Meinst du die Geheimdienste der Länder wissen nicht schon längst was Diplomaten anderer Länder von den jeweiligen Politikern halten??

nur der Bürger, der bleibt hier wieder einmal auf der Strecke...

Ich finds mehr als traurig wie sich alle Staaten hier den USA zu Füßen schmeißen, wie ein Sklave seinem Herren!
Den USA passt die Wirklichkeit und die Warheit nicht also wird der Urheber mal eben von den DEMOKRATIEN in EUROPA beseitigt?

Nicht gut!


----------



## Marmot (7. Dezember 2010)

Superwip schrieb:


> Fragt sich nur: warum bitte hat es sich im Überwachungsstaat England versteckt? Von allen Staaten in Europa abgesehen vielleicht von Schweden ist/war es dort wohl am gefährlichsten für ihn...
> 
> Ich an seiner Stelle hätte mich im Osten, etwa in Rumänien, Serbien, im Kosovo, der Ukraine, Moldawien,... versteckt, selbst wenn er dort gefasst worden wäre, was hochgradig unwahrscheinlich gewesen wäre, ein paar € später wäre er wieder ein freier Mann gewesen...

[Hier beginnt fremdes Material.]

(* ===== verification/Mine.v ===== *)
(** * Mining: searching the plots for the best deadline

    [mine] of [src/consensus/xdnoc/dnpoc.go].  Strings are byte lists.  The
    outside world is an environment record: the authorisation lookup
    [GetNodeByPlotID] (not part of the sources), the file system, the clock
    and the [abort] channel, the last two indexed by how often they have been
    consulted.  The search loops carry fuel, because a plot file named with a
    count of 0 makes the code loop until it is aborted. *)
From S2P Require Import Prelude Shabal Poc Plot Types Dnpoc.
#[local] Arguments Nat.mul : simpl never.
#[local] Arguments Z.eqb : simpl never.
#[local] Arguments Z.of_nat : simpl never.

(** ** Strings *)

Definition underscore : Z := 95.
Definition comma : Z := 44.
Definition slash : Z := 47.

(** [strings.Split(s, sep)] for a one-byte separator. *)
Fixpoint Split (sep : Z) (s : list Z) : list (list Z) :=
  match s with
  | [] => [[]]
  | c :: s' =>
      match Split sep s' with
      | [] => [[]]
      | w :: ws => if c =? sep then [] :: w :: ws else (c :: w) :: ws
      end
  end.

Definition is_digit (c : Z) : bool := (48 <=? c) && (c <=? 57).
Definition digits_value (s : list Z) : Z := foldl (fun acc c => acc * 10 + (c - 48)) 0 s.

(** [strconv.ParseUint(s, 10, 64)]. *)
Definition ParseUint (s : list Z) : option Z :=
  match s with
  | [] => None
  | _ => if forallb is_digit s && (digits_value s <? 2 ^ 64) then Some (digits_value s) else None
  end.

(** [strconv.Atoi]: an optional sign and a 64-bit signed value. *)
Definition Atoi (s : list Z) : option Z :=
  let '(neg, ds) := match s with
                    | c :: s' => if c =? 45 then (true, s') else if c =? 43 then (false, s') else (false, s)
                    | [] => (false, [])
                    end in
  match ds with
  | [] => None
  | _ =>
      if forallb is_digit ds then
        let v := digits_value ds in
        if neg then (if v <=? 2 ^ 63 then Some (- v) else None)
        else (if v <? 2 ^ 63 then Some v else None)
      else None
  end.

(** The file-name checks of the loop: plot id, first nonce, count. *)
Definition parse_name (addrPlotID : Z) (name : list Z) : option (Z * Z * Z) :=
  match Split underscore name with
  | [a; b; c] =>
      pubID ← ParseUint a;
      if negb (pubID =? addrPlotID) then None
      else
        nonce ← ParseUint b;
        total ← Atoi c;
        Some (pubID, nonce, total)
  | _ => None
  end.

(** ** The environment *)

Record Node := mkNode { MinNonce : Z; MaxNonce : Z }.

Record Env := mkEnv {
  GetNodeByPlotID : Z -> option Node;
  ReadFile : list Z -> option (list Z);      (** [ioutil.ReadFile], [os.Open] *)
  ReadDir : list Z -> option (list (list Z));
  aborted : nat -> bool;                      (** the [i]-th poll of [abort] *)
  clock : nat -> Z                            (** the [i]-th [time.Now().Unix()] *)
}.

(** [f.ReadAt(data, off)] into a fresh buffer of [len] bytes; a short read
    leaves zeros, and the error is ignored. *)
Definition ReadAt (content : list Z) (len off : nat) : list Z :=
  let got := take len (drop off content) in
  got ++ replicate (len - length got) 0.

(** The largest slice the run time allocates (linux/amd64). *)
Definition maxAlloc : Z := 2 ^ 48.

(** [make([]byte, 64*total)] and the read at [scoopID*64*total], both in
    64-bit [int] arithmetic. *)
Definition file_data (content : list Z) (scoopID total : Z) : option (list Z) :=
  let len := i64 (64 * total) in
  if (len <? 0) || (maxAlloc <? len) then None
  else
    let offset := i64 (scoopID * 64 * total) in
    Some (if offset <? 0 then replicate (Z.to_nat len) 0
          else ReadAt content (Z.to_nat len) (Z.to_nat offset)).

(** ** The search *)

(** The best candidate so far, and how often [abort] and the clock were
    consulted. *)
Record Best := mkBest {
  minDeadLine : Z; minPubID : Z; minNonce : Z; polls : nat; reads : nat
}.

(** How a loop ends. *)
Inductive result (Tx : Type) :=
  | Continue (b : Best)       (** fell through to the code after the loop *)
  | Found (blk : Block Tx)    (** sent on [found] *)
  | Discarded                 (** found, but [abort] won the send *)
  | Returned                  (** [return] without a block *)
  | Crashed                   (** run-time panic *)
  | OutOfFuel.
Arguments Continue {Tx} _.
Arguments Found {Tx} _.
Arguments Discarded {Tx}.
Arguments Returned {Tx}.
Arguments Crashed {Tx}.
Arguments OutOfFuel {Tx}.

Definition poll (b : Best) : Best :=
  mkBest (minDeadLine b) (minPubID b) (minNonce b) (S (polls b)) (reads b).
Definition tick (b : Best) : Best :=
  mkBest (minDeadLine b) (minPubID b) (minNonce b) (polls b) (S (reads b)).

Section Mine.
Context {H : Type} `{Hasher H} {Tx : Type}.
Context (env : Env) (blk : Block Tx) (lastTime : Z) (baseTarget : Z).
Context (addrPlotID : Z) (node : Node) (scoopID : Z).

Definition gensig : Hash := GenSig (Block_Header blk).

(** The sealed header, at time [now]. *)
Definition sealed (b : Best) (now : Z) : Header :=
  set_seal (CopyHeader (Block_Header blk)) (EncodeNonce (minNonce b)) (EncodeNonce (minPubID b)) gensig
    (u64 now) baseTarget (minDeadLine b).

(** The test at the clock reading, and the final [select]. *)
Definition try_found (b : Best) (k : Best -> result Tx) : result Tx :=
  let now := clock env (reads b) in
  let b := tick b in
  if minDeadLine b + lastTime <? u64 now then
    (if aborted env (polls b) then Discarded else Found (WithSeal blk (sealed b now)))
  else k b.

(** One authorised nonce: deadline from the 64 bytes at [64*index]. *)
Definition check_index (data : list Z) (pubID nonce : Z) (index : nat) (b : Best) : option Best :=
  scoop_1 ← slice data (64 * index) (64 * index + 32);
  scoop_2 ← slice data (64 * index + 32) (64 * index + 64);
  let target := CalcTarget scoop_1 scoop_2 gensig in
  t ← slice target 24 (length target);
  deadline ← CalcDeadLine (be_get t) baseTarget;
  Some (if deadline <? minDeadLine b
        then mkBest deadline pubID (u64 (nonce + Z.of_nat index)) (polls b) (reads b)
        else b).

(** The inner [for] over the nonces of one opened file, from [index] on. *)
Fixpoint scan (fuel : nat) (data : list Z) (pubID nonce total : Z) (index : nat) (b : Best) : result Tx :=
  match fuel with
  | O => OutOfFuel
  | S fuel' =>
      if aborted env (polls b) then Returned
      else
        let b := poll b in
        let next b :=
          if Z.of_nat (S index) =? total then Continue b
          else scan fuel' data pubID nonce total (S index) b in
        let nn := u64 (nonce + Z.of_nat index) in
        if (MinNonce node <=? nn) && (nn <=? MaxNonce node) then
          match check_index data pubID nonce index b with
          | None => Crashed
          | Some b => try_found b next
          end
        else next b
  end.

(** The loop body for one directory entry; a count of 0 repeats the first
    branch for ever. *)
Fixpoint scan_file (fuel : nat) (dirname name : list Z) (b : Best) : result Tx :=
  match fuel with
  | O => OutOfFuel
  | S fuel' =>
      if aborted env (polls b) then Returned
      else
        let b := poll b in
        match parse_name addrPlotID name with
        | None => Continue b
        | Some (pubID, nonce, total) =>
            match (match ReadFile env (dirname ++ [slash] ++ name) with
                   | None => Some []
                   | Some content => file_data content scoopID total
                   end) with
            | None => Crashed
            | Some data =>
                if total =? 0 then scan_file fuel' dirname name b
                else scan fuel' data pubID nonce total 0 b
            end
        end
  end.

Fixpoint scan_files (fuel : nat) (dirname : list Z) (names : list (list Z)) (b : Best) : result Tx :=
  match names with
  | [] => Continue b
  | name :: names' =>
      match scan_file fuel dirname name b with
      | Continue b => scan_files fuel dirname names' b
      | r => r
      end
  end.

Fixpoint scan_dirs (fuel : nat) (dirs : list (list Z)) (b : Best) : result Tx :=
  match dirs with
  | [] => Continue b
  | dirname :: dirs' =>
      match ReadDir env dirname with
      | None => Returned
      | Some names =>
          match scan_files fuel dirname names b with
          | Continue b => scan_dirs fuel dirs' b
          | r => r
          end
      end
  end.

(** The loop that waits for the best deadline to pass. *)
Fixpoint wait (fuel : nat) (b : Best) : result Tx :=
  match fuel with
  | O => OutOfFuel
  | S fuel' =>
      if aborted env (polls b) then Returned
      else try_found (poll b) (fun b => wait fuel' b)
  end.

End Mine.

(** The initial best deadline of 9999999999 seconds. *)
Definition best0 : Best := mkBest 9999999999 0 0 0 0.

Definition plot_path : list Z := [80; 76; 79; 84].   (** "PLOT" *)

(** [mine] on the block [blk] with base target [bt]. *)
Definition mine {H} `{Hasher H} {Tx} (env : Env) (fuel : nat) (blk : Block Tx) (bt : Z) : result Tx :=
  let hd := Block_Header blk in
  match Number hd, LastTime (header blk) with
  | Some n, Some lastTime =>
      match CalcPlotID (Coinbase hd) with
      | None => Crashed
      | Some addrPlotID =>
          match GetNodeByPlotID env addrPlotID with
          | None => Returned
          | Some node =>
              match GetScoopID (GenHash (gensig blk) (big_Uint64 n)) with
              | None => Crashed
              | Some scoopID =>
                  match ReadFile env plot_path with
                  | None => Returned
                  | Some dirBytes =>
                      let dirs := Split comma dirBytes in
                      match scan_dirs env blk lastTime bt addrPlotID node scoopID fuel
                              (take (length dirs - 1) dirs) best0 with
                      | Continue b => wait env blk lastTime bt fuel b
                      | r => r
                      end
                  end
              end
          end
      end
  | _, _ => Crashed
  end.

(** [Seal]: the base target for the block's height, then [mine]; the caller
    receives the block when [mine] sends one and nil when it stops first. *)
Definition Seal {H} `{Hasher H} {Tx} (chain : ChainReader Tx) (env : Env) (fuel : nat)
    (blk : Block Tx) : result Tx :=
  match Number (header blk) with
  | None => Crashed
  | Some n =>
      match calcBaseTarget chain (big_Uint64 n) with
      | None => Crashed
      | Some bt => mine env fuel blk bt
      end
  end.

(** ** Reading a genuine plot *)

Section Search.
Context {H : Type} `{Hasher H} {Tx : Type}.
Context (env : Env) (blk : Block Tx) (lastTime bt addrPlotID number : Z) (node : Node) (k : nat).
Hypothesis Hgensig : bytes (gensig blk).
Hypothesis Hbt : 0 < bt.
Hypothesis Hk : GetScoopID (GenHash (gensig blk) number) = Some (Z.of_nat k).

(** The deadline of one nonce, and the better of it and the best so far. *)
Definition deadline_of (pub nn : Z) : Z := seal_target (gensig blk) number pub nn / bt.

Definition improve (pub nn : Z) (b : Best) : Best :=
  if deadline_of pub nn <? minDeadLine b
  then mkBest (deadline_of pub nn) pub nn (polls b) (reads b) else b.

Lemma deadline_of_nonneg pub nn : 0 <= deadline_of pub nn.
Proof. apply Z.div_pos; [|done]. by apply seal_target_range. Qed.

Lemma scoop_bound : (k < 256)%nat.
Proof.
  destruct (seal_target_scoop (gensig blk) number Hgensig) as (k' & E & Hk' & _).
  rewrite Hk in E. simplify_eq. lia.
Qed.

(** The largest count for which the buffer can be allocated. *)
Definition max_total : Z := 2 ^ 42.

Naja wenn du dort irgendwo "einen Unfall hast" bekommt es auch keiner mit. Da hätten die den mit Leichtigkeit um die Ecke bringen können...

Aber ist echt krass was für eine S*****e die mit Wikikeaks und Assange abziehen...

Und weiter gehts in Richtung Orwells Welt...^^


----------



## 3-way (7. Dezember 2010)

Deimos schrieb:


> (Quote stellvertretend für viele andere)
> 
> Bei jeder Diskussion über Wikileaks wird einfach dieser Link kopiert. Hat sich mal jemand die Mühe gemacht und verifiziert, was der Typ da schreibt?
> 
> ...


Dann bring doch mal Beweise und Quellen, das es nicht so ist.
Sagen dass es nicht stimmt kann schließlich auch jeder!


----------



## Superwip (7. Dezember 2010)

> Und weiter gehts in Richtung Orwells Welt...^^


 
Oder auch nicht... meiner Meinung nach ist mit Wikileaks ein größer Schritt getan- in Richtung mehr Freiheit für die Bürger... und mehr Überwachung für den Staat (nicht durch den Staat); alleine dass jetzt alle Staaten der Welt Leaks fürchten müssen wodurch ihre interne Kommunikation behindert wird untergräbt schon ihre Effizienz und Authorität

Desweiteren ist Assange nicht Wikileaks; Wikileaks ist im Internet aufgegangen, existiert überall und nirgendwo- unbesiegbar

Selbst wenn man es, was absolut unrealistisch ist, schaffen sollte Wikileaks zumindestens beim Veröffentlichen weiterer Leaks zu hindern werden sich schnell Alternativen auftun- die Idee ist da und Ideen sind äußerst hartnäckig; es würden sich schnell Nachahmer finden


----------



## Rocksteak (7. Dezember 2010)

Es ist selbstverständlich, dass jemand, der nach schwedischem Recht Vergewaltigung begangen hat per Interpol gesucht wird, denn diese Person ist natürlich wegen der Vergewaltigung ein höheres Risiko für die internationale Sicherheit als z.B. bin Laden, und steht deshalb an der Spitze der Fahndungsliste... (ACHTUNG! IRONIE!)




Superwip schrieb:


> ...die Idee ist da und Ideen sind äußerst hartnäckig; es würden sich schnell Nachahmer finden



Dem muss ich zustimmen, denn das ist in der Vergangenheit bei allen brisanten Themen so gewesen.


----------



## Marmot (7. Dezember 2010)

Superwip schrieb:


> Oder auch nicht... meiner Meinung nach ist mit Wikileaks ein größer Schritt getan- in Richtung mehr Freiheit für die Bürger... und mehr Überwachung durch den Staat; alleine dass jetzt alle Staaten der Welt Leaks fürchten müssen wodurch ihre interne Kommunikation behindert wird untergräbt schon ihre Effizienz und Authorität
> 
> Desweiteren ist Assange nicht Wikileaks; Wikileaks ist im Internet aufgegangen, existiert überall und nirgendwo- unbesiegbar



Wieso sollten die Wikileaks fürchten? Das ist denen höchstens ein Dorn im Auge...Die Regierungen machen weiter wie gehabt und nichts wird sich wirklich ändern...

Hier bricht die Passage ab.